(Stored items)
(** C7.  From a store whose cached lists are ranked (as every list the
    code caches is), a list that [matchFunders] returns is sorted by
    descending score and has at most twenty matches, and the cache stays
    ranked.  The list is either the cached one, or the first twenty of
    the stably sorted parse of the response: among matches of one score,
    the order of the response is kept. *)
Theorem matchFunders_returns_ranked_matches (env : Matching.Env) (p : CharityProfile)
    (force : bool) (w w' : Matching.World) (ms : list Db.FunderMatch) :
  MatchFacts.cache_ranked (Matching.db w) ->
  Matching.matchFunders env p force w = (Matching.Ok ms, w') ->
  MatchFacts.ranked ms /\
  MatchFacts.cache_ranked (Matching.db w') /\
  ((force = false /\ w' = w /\
    exists row, In row (Db.match_cache (Matching.db w)) /\ ms = Db.matches row)
   \/
   (exists fwg text items parsed,
      map Matching.funder fwg = Matching.select_funders (Matching.db w) /\
      Matching.JSON_parse env (MatchFacts.json_text text) = Some items /\
      Forall2 (fun it m => Matching.to_match fwg it = Some m) items parsed /\
      ms = JS.slice0 20 (JS.sort Matching.by_score_desc parsed) /\
      forall k, of_rank Db.match_score k ms =
                firstn (List.length (of_rank Db.match_score k ms))
                       (of_rank Db.match_score k parsed))).
Proof.
  intros Hcache Hrun. rewrite matchFunders_cases in Hrun.
  destruct (Matching.funders_query env); try discriminate.
  destruct (Matching.select_funders (Matching.db w)) as [|f fs] eqn:Hsel; [discriminate|].
  cbv zeta in Hrun.
  match type of Hrun with
  | context [if force then None else ?x] =>
      destruct (if force then None else x) as [cached|] eqn:Hhit
  end.
  - (* the cached list *)
    injection Hrun as <- <-.
    destruct force; [discriminate|].
    rewrite checkCache_cases in Hhit. cbn [fst] in Hhit.
    destruct (Matching.cache_read env); try discriminate.
    destruct (Matching.single _) as [row|] eqn:Hrow; [|discriminate].
    cbn [Matching.hit Matching.matches] in Hhit. injection Hhit as <-.
    apply single_In in Hrow. unfold Matching.cache_rows in Hrow.
    apply filter_In in Hrow as [Hrow _].
    split; [|split; [exact Hcache|]].
    + unfold MatchFacts.cache_ranked in Hcache. rewrite Forall_forall in Hcache. auto.
    + left. repeat split. now exists row.
  - (* the computed list *)
    destruct (mapM_fetch_sample env (f :: fs) w) as [(m & E)|(fwg & E & Hfwg)];
      rewrite E in Hrun; [discriminate|].
    destruct (Matching.claude env _) as [m|content]; [discriminate|].
    destruct (Matching.first_text content) as [text|]; [|discriminate].
    rewrite parseMatchingResponse_cases in Hrun.
    destruct (Matching.JSON_parse env (MatchFacts.json_text text)) as [items|] eqn:Hitems;
      [|discriminate].
    destruct (Matching.map_or_throw _ items) as [parsed|] eqn:Hparsed; [|discriminate].
    injection Hrun as <- <-.
    split; [apply top_twenty_ranked|]. split.
    + match goal with |- context [Matching.saveToCache env p ?k ?l ?w1] =>
        destruct (saveToCache_cases env p k l w1)
          as (w2 & -> & _ & [Hdb|(row & Hms & _ & _ & _ & _ & Hdb)]) end;
        cbn [snd]; rewrite Hdb; cbn [Matching.db]; [exact Hcache|].
      unfold MatchFacts.cache_ranked. cbn [Db.match_cache Db.set_match_cache].
      apply upsert_entry_Forall; [exact Hcache|]. rewrite Hms. apply top_twenty_ranked.
    + right. exists fwg, text, items, parsed.
      split; [exact Hfwg|]. split; [exact Hitems|].
      split; [now apply map_or_throw_Forall2|]. split; [reflexivity|].
      apply top_twenty_stable.
Qed.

- _Brief_
Print exactly the line containing "rewrite checkCache_cases in" and every line after it through the end of the records above, and nothing else.

- _Answer box_
    rewrite checkCache_cases in Hhit. cbn [fst] in Hhit.
    destruct (Matching.cache_read env); try discriminate.
    destruct (Matching.single _) as [row|] eqn:Hrow; [|discriminate].
    cbn [Matching.hit Matching.matches] in Hhit. injection Hhit as <-.
    apply single_In in Hrow. unfold Matching.cache_rows in Hrow.
    apply filter_In in Hrow as [Hrow _].
    split; [|split; [exact Hcache|]].
    + unfold MatchFacts.cache_ranked in Hcache. rewrite Forall_forall in Hcache. auto.
    + left. repeat split. now exists row.
  - (* the computed list *)
    destruct (mapM_fetch_sample env (f :: fs) w) as [(m & E)|(fwg & E & Hfwg)];
      rewrite E in Hrun; [discriminate|].
    destruct (Matching.claude env _) as [m|content]; [discriminate|].
    destruct (Matching.first_text content) as [text|]; [|discriminate].
    rewrite parseMatchingResponse_cases in Hrun.
    destruct (Matching.JSON_parse env (MatchFacts.json_text text)) as [items|] eqn:Hitems;
      [|discriminate].
    destruct (Matching.map_or_throw _ items) as [parsed|] eqn:Hparsed; [|discriminate].
    injection Hrun as <- <-.
    split; [apply top_twenty_ranked|]. split.
    + match goal with |- context [Matching.saveToCache env p ?k ?l ?w1] =>
        destruct (saveToCache_cases env p k l w1)
          as (w2 & -> & _ & [Hdb|(row & Hms & _ & _ & _ & _ & Hdb)]) end;
        cbn [snd]; rewrite Hdb; cbn [Matching.db]; [exact Hcache|].
      unfold MatchFacts.cache_ranked. cbn [Db.match_cache Db.set_match_cache].
      apply upsert_entry_Forall; [exact Hcache|]. rewrite Hms. apply top_twenty_ranked.
    + right. exists fwg, text, items, parsed.
      split; [exact Hfwg|]. split; [exact Hitems|].
      split; [now apply map_or_throw_Forall2|]. split; [reflexivity|].
      apply top_twenty_stable.
Qed.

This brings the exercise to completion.